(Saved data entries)
────────────────
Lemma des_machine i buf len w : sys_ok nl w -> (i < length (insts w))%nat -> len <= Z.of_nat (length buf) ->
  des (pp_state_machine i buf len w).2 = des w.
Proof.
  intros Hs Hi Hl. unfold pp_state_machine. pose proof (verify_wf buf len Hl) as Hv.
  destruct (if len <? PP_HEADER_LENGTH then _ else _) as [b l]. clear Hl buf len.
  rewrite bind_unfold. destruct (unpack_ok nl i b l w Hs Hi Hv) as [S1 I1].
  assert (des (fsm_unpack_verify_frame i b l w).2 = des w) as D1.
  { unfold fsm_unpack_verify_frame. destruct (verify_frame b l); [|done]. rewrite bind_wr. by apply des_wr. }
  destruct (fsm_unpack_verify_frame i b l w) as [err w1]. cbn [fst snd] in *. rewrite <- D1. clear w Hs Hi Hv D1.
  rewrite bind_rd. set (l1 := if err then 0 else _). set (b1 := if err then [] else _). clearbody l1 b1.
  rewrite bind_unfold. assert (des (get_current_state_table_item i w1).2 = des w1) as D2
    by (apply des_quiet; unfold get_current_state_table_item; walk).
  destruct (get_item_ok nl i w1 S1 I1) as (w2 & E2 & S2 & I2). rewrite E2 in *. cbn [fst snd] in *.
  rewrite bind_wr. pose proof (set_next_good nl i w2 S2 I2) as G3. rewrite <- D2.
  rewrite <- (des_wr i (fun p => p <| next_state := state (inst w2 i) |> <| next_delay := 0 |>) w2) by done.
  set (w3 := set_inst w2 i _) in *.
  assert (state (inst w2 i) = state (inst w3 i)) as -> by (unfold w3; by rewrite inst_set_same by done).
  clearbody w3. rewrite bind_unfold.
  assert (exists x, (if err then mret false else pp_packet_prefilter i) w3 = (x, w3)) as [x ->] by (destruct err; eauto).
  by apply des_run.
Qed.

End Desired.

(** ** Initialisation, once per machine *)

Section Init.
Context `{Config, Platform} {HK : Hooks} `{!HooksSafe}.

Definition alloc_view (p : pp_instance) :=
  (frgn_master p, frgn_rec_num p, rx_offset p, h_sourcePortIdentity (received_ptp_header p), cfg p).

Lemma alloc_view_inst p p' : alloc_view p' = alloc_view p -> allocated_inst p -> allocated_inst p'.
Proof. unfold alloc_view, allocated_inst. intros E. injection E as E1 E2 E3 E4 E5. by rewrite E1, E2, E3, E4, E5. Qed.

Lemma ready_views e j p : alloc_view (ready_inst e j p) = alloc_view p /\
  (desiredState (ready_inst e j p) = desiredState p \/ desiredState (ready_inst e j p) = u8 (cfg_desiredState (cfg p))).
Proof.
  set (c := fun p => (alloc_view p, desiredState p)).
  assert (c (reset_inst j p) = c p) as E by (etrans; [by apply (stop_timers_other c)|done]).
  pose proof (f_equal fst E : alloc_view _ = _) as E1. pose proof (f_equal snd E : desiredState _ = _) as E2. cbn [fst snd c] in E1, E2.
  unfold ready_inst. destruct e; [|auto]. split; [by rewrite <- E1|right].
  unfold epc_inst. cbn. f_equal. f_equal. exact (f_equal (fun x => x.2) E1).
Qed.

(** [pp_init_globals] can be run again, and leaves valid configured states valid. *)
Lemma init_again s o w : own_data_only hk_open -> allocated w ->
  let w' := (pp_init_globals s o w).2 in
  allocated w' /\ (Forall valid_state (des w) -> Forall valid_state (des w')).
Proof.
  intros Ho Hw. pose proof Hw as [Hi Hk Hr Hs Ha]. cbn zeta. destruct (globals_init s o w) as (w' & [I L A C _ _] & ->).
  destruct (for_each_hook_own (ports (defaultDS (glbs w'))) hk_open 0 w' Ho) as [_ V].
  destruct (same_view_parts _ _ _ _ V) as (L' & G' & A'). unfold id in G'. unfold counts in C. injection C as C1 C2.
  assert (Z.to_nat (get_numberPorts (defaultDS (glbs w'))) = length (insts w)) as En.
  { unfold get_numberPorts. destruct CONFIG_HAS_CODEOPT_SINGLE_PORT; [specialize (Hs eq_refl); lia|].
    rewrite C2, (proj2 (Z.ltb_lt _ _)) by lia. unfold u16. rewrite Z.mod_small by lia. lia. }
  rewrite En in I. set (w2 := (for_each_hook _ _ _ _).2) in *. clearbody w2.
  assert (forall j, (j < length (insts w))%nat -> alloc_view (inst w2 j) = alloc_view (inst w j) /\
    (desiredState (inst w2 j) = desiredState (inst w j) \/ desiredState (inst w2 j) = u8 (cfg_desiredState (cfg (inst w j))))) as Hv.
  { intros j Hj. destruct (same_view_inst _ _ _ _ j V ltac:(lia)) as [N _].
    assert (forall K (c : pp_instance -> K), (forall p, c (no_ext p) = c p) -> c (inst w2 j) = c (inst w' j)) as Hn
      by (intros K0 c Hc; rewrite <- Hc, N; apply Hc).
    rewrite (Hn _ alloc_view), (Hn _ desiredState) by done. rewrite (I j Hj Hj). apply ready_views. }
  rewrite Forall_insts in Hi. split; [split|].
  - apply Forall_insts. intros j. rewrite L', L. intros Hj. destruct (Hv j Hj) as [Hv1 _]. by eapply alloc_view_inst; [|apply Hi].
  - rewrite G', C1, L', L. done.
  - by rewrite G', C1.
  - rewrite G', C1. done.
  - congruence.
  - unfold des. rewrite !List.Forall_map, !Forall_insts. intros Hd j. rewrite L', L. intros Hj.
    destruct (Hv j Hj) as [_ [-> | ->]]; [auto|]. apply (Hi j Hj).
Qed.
────────────────
ACTION ITEM
Determine how many lines in the entries above hold the string "else", then report that number and nothing further.

OUTPUT OF THE TASK
3